_WORK INSTRUCTION_:
Give back an exact copy of the lines in the records below, from the line that has "x509.ExtensionNotFound, x509.DuplicateExtension)]. *)" through the line that has "[UniformResourceIdentifier endpoint_value] =>", and nothing besides.

_MATERIALS PROVIDED_:
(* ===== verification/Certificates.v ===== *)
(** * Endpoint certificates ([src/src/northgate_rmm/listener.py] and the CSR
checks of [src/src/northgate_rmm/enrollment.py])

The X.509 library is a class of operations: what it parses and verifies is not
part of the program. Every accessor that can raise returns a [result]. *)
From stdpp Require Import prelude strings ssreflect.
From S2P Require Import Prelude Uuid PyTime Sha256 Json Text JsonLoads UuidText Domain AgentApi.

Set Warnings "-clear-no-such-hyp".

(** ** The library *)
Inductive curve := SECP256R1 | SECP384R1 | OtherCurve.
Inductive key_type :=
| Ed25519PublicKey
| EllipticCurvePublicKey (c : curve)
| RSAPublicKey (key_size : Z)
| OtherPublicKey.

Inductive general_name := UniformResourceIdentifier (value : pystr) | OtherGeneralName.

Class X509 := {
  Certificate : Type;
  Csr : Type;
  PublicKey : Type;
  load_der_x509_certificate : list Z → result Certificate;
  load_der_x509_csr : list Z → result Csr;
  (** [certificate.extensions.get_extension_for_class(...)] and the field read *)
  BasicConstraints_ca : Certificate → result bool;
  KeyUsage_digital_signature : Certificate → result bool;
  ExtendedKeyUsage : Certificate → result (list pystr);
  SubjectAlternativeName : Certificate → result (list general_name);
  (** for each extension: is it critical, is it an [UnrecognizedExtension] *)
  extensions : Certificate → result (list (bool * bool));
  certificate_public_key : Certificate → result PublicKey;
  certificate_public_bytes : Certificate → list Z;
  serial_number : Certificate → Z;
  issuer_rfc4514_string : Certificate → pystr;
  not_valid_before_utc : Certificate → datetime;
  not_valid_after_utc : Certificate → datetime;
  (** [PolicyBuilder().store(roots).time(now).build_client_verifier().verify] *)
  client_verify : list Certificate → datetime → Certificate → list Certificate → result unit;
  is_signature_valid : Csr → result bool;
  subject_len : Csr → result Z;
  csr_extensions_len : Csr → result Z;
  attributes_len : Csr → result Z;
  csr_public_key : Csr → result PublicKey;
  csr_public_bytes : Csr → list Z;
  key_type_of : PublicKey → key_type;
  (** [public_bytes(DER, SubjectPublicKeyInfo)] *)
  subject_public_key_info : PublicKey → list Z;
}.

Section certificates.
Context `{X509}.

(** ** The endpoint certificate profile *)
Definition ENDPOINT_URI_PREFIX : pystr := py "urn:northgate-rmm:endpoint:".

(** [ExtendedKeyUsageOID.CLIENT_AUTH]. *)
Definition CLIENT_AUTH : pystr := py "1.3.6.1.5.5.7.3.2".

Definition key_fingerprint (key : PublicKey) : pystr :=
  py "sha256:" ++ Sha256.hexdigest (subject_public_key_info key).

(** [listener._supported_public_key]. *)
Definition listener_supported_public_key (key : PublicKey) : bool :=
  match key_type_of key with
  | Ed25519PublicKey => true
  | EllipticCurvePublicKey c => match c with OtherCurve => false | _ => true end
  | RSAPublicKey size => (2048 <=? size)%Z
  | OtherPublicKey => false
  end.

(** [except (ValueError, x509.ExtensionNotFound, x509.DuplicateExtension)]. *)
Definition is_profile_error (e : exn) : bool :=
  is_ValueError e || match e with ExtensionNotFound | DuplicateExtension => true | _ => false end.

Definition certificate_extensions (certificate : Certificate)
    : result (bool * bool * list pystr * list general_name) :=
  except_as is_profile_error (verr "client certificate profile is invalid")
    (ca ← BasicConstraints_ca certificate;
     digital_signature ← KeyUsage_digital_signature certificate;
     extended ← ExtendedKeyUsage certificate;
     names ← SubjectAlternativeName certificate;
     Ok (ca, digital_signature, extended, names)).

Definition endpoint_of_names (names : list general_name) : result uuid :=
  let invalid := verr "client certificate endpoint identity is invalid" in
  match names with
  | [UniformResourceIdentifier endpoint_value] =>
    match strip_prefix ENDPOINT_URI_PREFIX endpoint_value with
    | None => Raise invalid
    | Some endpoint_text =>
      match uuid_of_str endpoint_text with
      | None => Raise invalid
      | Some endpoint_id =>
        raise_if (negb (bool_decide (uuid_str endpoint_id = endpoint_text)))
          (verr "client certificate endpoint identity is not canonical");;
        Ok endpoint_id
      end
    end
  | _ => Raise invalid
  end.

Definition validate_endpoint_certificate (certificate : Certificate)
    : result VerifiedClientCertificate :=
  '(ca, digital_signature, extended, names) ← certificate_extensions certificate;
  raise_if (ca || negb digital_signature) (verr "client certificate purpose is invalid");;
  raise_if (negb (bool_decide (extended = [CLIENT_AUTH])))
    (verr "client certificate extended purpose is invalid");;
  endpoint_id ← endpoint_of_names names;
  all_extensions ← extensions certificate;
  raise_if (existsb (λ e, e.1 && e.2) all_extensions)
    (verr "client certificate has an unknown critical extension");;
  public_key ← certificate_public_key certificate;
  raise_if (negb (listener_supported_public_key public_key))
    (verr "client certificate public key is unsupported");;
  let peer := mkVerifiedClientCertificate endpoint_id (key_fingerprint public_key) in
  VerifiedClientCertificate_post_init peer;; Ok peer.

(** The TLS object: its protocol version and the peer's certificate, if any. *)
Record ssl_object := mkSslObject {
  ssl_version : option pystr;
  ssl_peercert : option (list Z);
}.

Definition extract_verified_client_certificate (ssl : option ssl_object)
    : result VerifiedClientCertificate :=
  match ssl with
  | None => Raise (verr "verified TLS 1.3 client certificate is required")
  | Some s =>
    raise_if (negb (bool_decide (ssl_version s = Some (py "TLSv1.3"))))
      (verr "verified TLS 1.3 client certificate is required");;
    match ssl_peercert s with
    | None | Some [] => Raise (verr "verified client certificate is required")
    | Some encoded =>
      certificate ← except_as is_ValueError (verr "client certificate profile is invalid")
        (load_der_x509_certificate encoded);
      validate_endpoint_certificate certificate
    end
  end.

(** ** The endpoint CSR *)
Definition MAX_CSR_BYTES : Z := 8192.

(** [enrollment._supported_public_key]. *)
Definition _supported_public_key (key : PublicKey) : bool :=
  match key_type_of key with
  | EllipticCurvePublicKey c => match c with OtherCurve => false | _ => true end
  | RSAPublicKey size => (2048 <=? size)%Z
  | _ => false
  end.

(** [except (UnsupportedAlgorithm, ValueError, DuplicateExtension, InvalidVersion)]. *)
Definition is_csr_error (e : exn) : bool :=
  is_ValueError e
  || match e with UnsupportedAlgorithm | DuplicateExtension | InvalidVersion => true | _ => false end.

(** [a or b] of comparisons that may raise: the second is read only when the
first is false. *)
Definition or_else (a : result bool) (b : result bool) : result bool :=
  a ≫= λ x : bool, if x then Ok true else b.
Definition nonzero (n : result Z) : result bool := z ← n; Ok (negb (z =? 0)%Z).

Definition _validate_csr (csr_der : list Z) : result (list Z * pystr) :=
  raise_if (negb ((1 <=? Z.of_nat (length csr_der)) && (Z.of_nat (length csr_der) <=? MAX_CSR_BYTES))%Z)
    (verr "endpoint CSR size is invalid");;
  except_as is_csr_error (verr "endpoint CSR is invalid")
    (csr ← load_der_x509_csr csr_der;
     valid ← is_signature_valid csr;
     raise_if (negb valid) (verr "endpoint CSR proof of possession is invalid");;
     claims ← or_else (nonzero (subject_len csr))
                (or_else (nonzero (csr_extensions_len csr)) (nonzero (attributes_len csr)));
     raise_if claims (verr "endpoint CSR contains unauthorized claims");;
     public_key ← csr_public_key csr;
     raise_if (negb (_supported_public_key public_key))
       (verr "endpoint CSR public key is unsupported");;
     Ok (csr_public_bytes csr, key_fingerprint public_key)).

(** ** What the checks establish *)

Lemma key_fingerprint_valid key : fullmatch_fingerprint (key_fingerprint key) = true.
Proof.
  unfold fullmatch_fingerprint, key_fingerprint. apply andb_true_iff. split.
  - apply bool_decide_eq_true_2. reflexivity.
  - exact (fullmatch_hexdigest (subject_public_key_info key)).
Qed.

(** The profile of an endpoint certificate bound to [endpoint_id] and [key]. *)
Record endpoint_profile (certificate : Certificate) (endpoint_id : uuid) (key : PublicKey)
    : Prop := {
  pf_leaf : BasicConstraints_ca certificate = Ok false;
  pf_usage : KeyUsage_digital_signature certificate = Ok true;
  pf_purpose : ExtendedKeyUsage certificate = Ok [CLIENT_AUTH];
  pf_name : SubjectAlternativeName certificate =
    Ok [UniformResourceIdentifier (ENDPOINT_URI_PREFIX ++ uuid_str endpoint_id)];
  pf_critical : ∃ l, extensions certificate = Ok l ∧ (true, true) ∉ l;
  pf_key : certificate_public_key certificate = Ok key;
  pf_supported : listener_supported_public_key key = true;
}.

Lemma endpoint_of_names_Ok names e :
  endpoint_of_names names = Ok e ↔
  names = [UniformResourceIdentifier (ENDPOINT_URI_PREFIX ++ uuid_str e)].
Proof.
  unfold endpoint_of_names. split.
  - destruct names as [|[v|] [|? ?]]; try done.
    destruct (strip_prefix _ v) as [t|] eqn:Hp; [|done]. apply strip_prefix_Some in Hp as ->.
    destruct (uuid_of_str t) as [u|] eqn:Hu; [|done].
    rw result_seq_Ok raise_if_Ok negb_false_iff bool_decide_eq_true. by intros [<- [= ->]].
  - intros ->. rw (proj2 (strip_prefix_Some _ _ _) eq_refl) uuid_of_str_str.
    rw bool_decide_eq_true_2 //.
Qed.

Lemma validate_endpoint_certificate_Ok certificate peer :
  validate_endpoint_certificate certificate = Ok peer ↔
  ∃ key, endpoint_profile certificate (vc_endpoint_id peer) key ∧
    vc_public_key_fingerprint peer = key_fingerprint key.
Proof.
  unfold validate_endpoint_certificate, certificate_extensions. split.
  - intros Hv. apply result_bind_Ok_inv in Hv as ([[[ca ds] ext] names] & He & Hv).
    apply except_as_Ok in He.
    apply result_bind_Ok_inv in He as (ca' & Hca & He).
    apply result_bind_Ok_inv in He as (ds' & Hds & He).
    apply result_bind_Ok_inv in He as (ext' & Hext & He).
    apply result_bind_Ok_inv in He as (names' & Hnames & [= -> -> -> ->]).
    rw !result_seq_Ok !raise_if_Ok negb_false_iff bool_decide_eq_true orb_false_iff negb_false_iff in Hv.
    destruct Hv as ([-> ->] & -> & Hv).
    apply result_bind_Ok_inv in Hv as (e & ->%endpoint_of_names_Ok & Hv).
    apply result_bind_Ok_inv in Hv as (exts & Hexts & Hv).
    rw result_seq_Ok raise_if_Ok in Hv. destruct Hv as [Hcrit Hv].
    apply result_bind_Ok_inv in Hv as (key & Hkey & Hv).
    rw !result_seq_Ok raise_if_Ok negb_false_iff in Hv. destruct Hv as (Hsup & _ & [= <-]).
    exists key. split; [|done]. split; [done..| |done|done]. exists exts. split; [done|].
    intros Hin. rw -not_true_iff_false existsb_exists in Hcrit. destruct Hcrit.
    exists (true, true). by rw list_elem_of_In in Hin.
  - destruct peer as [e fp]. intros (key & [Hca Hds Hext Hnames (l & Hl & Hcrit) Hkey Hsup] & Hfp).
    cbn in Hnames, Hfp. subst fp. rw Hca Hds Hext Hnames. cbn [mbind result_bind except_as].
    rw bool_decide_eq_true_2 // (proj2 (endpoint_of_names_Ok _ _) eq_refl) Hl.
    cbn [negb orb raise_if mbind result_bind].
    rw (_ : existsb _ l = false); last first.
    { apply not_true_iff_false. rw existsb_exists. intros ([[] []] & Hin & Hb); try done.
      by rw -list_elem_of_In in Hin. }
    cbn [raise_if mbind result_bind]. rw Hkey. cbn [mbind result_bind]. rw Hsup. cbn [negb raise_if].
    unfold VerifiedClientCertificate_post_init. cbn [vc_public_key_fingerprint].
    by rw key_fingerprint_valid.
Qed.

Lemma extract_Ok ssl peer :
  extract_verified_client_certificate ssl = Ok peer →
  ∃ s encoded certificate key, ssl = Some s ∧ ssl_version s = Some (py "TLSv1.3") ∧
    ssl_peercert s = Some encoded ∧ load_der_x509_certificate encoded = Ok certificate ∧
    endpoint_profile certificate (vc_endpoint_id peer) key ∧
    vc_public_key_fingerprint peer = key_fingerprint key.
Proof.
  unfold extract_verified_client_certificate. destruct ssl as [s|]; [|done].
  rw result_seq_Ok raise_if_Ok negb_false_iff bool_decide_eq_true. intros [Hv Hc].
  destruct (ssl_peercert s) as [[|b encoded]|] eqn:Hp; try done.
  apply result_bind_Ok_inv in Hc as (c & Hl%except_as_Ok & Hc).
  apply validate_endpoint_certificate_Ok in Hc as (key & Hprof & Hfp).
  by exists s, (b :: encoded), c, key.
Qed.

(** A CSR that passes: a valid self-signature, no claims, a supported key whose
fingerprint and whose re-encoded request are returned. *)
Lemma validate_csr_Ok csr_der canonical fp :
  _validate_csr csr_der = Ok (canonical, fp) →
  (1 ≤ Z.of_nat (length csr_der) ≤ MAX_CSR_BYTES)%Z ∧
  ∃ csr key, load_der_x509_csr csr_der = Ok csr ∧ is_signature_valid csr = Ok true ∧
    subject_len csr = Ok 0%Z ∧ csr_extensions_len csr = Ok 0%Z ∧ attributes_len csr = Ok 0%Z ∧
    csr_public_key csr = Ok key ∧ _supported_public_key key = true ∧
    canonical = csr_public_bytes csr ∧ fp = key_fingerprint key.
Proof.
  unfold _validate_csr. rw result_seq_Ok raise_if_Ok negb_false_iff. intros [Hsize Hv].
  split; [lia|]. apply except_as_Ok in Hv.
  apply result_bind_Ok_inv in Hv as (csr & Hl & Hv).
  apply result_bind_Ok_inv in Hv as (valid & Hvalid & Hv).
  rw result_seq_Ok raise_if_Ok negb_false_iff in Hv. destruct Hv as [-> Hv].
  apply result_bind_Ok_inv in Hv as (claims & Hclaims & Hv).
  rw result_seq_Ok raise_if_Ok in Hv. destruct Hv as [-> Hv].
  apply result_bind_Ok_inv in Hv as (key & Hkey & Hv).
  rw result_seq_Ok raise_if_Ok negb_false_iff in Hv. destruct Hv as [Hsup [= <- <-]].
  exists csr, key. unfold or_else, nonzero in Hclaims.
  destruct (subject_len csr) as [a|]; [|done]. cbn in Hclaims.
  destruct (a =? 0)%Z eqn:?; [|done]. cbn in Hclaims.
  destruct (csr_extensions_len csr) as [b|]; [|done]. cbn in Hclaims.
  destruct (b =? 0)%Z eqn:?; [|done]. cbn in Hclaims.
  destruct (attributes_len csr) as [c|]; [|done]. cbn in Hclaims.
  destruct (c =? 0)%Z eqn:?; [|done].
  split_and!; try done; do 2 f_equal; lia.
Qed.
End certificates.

_ANSWER TO THIS PROBLEM_:
(** [except (ValueError, x509.ExtensionNotFound, x509.DuplicateExtension)]. *)
Definition is_profile_error (e : exn) : bool :=
  is_ValueError e || match e with ExtensionNotFound | DuplicateExtension => true | _ => false end.

Definition certificate_extensions (certificate : Certificate)
    : result (bool * bool * list pystr * list general_name) :=
  except_as is_profile_error (verr "client certificate profile is invalid")
    (ca ← BasicConstraints_ca certificate;
     digital_signature ← KeyUsage_digital_signature certificate;
     extended ← ExtendedKeyUsage certificate;
     names ← SubjectAlternativeName certificate;
     Ok (ca, digital_signature, extended, names)).

Definition endpoint_of_names (names : list general_name) : result uuid :=
  let invalid := verr "client certificate endpoint identity is invalid" in
  match names with
  | [UniformResourceIdentifier endpoint_value] =>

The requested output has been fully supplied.